● Aim of the exercise:
Only the lines holding "sseq" are wanted; find them in the listing and return each one.

● Materials provided:
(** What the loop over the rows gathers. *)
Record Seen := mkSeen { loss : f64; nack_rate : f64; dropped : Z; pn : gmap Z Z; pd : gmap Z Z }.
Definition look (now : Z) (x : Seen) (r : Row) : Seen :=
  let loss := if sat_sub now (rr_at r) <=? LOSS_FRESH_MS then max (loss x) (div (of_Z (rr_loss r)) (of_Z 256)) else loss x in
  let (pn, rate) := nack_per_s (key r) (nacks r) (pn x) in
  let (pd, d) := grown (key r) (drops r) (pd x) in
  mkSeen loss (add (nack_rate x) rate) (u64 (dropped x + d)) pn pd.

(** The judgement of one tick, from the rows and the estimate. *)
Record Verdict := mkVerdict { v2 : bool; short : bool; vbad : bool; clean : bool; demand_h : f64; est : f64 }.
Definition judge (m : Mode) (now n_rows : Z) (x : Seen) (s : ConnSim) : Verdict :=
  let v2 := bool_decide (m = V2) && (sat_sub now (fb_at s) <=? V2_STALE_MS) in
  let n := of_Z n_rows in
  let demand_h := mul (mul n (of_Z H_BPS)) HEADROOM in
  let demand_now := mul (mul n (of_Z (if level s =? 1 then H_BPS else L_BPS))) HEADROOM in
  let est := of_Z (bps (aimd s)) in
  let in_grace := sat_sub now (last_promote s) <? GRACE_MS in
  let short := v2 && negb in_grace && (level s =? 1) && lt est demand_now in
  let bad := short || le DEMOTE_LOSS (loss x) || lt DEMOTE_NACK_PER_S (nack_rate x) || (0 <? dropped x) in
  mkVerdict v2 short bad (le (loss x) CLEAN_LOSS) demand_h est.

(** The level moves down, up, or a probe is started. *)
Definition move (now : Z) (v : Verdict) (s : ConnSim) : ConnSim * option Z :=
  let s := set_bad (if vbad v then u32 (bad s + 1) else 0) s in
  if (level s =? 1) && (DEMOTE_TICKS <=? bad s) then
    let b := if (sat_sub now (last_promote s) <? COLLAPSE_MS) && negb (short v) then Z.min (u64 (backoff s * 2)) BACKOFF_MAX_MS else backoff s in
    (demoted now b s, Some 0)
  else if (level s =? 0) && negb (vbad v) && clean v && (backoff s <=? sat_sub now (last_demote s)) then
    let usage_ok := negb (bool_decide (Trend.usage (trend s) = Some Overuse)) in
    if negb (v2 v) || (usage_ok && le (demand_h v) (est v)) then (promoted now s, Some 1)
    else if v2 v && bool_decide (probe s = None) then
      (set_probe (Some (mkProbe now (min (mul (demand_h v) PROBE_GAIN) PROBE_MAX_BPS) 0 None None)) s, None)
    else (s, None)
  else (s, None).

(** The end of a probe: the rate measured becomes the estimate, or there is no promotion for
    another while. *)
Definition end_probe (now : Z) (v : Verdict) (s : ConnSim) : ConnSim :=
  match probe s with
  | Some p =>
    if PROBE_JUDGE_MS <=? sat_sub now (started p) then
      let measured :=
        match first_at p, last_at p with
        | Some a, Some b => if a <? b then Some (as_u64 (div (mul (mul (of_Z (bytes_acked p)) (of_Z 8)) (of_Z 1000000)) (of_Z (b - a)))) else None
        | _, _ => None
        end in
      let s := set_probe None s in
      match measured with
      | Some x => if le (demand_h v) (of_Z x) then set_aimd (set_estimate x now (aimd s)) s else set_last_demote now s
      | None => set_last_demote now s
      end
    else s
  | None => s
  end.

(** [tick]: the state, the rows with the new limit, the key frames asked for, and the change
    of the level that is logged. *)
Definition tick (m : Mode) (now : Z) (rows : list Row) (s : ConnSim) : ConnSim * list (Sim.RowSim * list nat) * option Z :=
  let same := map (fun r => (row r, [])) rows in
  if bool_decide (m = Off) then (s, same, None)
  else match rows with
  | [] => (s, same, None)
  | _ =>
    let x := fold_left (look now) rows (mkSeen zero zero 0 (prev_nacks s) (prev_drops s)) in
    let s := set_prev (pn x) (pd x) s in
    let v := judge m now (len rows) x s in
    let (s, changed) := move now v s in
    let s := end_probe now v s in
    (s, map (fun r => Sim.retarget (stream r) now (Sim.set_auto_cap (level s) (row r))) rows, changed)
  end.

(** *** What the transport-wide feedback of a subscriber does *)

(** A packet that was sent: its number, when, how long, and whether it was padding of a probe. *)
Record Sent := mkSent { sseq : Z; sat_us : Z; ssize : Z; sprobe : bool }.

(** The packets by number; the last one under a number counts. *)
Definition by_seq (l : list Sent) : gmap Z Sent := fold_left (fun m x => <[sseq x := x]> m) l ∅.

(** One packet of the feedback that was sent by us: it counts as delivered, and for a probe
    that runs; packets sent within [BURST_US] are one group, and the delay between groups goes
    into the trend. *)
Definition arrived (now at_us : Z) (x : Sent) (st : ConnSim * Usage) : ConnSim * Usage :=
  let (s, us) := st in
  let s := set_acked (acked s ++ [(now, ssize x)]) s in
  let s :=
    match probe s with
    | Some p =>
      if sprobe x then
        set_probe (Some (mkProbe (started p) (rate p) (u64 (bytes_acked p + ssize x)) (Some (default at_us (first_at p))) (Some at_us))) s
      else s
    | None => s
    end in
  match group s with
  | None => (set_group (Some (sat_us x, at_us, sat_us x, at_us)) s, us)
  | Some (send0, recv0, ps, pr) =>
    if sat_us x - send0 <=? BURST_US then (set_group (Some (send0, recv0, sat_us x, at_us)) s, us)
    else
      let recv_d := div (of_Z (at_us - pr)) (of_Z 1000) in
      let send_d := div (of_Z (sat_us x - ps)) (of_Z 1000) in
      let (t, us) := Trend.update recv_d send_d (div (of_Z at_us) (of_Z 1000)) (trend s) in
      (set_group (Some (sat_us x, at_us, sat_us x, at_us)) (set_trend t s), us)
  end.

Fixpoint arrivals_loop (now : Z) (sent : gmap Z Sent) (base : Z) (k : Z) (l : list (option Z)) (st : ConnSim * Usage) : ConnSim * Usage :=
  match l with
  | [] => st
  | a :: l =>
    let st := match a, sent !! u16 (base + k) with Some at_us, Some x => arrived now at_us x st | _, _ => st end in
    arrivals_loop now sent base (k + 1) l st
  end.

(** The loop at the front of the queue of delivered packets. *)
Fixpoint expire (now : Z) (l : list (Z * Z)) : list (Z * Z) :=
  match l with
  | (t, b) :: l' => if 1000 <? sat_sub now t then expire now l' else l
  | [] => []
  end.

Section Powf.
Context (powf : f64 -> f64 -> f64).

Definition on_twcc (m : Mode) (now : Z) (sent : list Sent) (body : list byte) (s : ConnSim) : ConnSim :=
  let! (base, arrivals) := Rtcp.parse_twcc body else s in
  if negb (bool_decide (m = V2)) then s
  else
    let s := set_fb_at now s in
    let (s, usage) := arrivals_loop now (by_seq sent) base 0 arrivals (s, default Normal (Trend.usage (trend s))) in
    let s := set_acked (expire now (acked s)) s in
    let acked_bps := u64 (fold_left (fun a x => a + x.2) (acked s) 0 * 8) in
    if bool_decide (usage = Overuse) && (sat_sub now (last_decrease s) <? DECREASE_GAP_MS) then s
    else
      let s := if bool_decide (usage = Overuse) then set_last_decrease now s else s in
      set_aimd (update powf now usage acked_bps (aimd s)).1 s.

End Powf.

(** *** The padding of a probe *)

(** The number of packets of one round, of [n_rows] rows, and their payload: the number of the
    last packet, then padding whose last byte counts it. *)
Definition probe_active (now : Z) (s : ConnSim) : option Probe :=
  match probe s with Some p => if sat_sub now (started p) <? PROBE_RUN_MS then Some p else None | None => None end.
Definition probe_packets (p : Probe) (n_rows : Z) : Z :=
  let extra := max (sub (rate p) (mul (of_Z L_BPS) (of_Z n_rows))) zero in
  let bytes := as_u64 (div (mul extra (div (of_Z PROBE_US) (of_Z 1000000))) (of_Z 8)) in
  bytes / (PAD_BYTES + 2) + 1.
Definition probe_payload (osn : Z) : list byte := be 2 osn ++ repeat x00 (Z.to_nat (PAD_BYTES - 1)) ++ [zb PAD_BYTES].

● Written solution:
Record Sent := mkSent { sseq : Z; sat_us : Z; ssize : Z; sprobe : bool }.
Definition by_seq (l : list Sent) : gmap Z Sent := fold_left (fun m x => <[sseq x := x]> m) l ∅.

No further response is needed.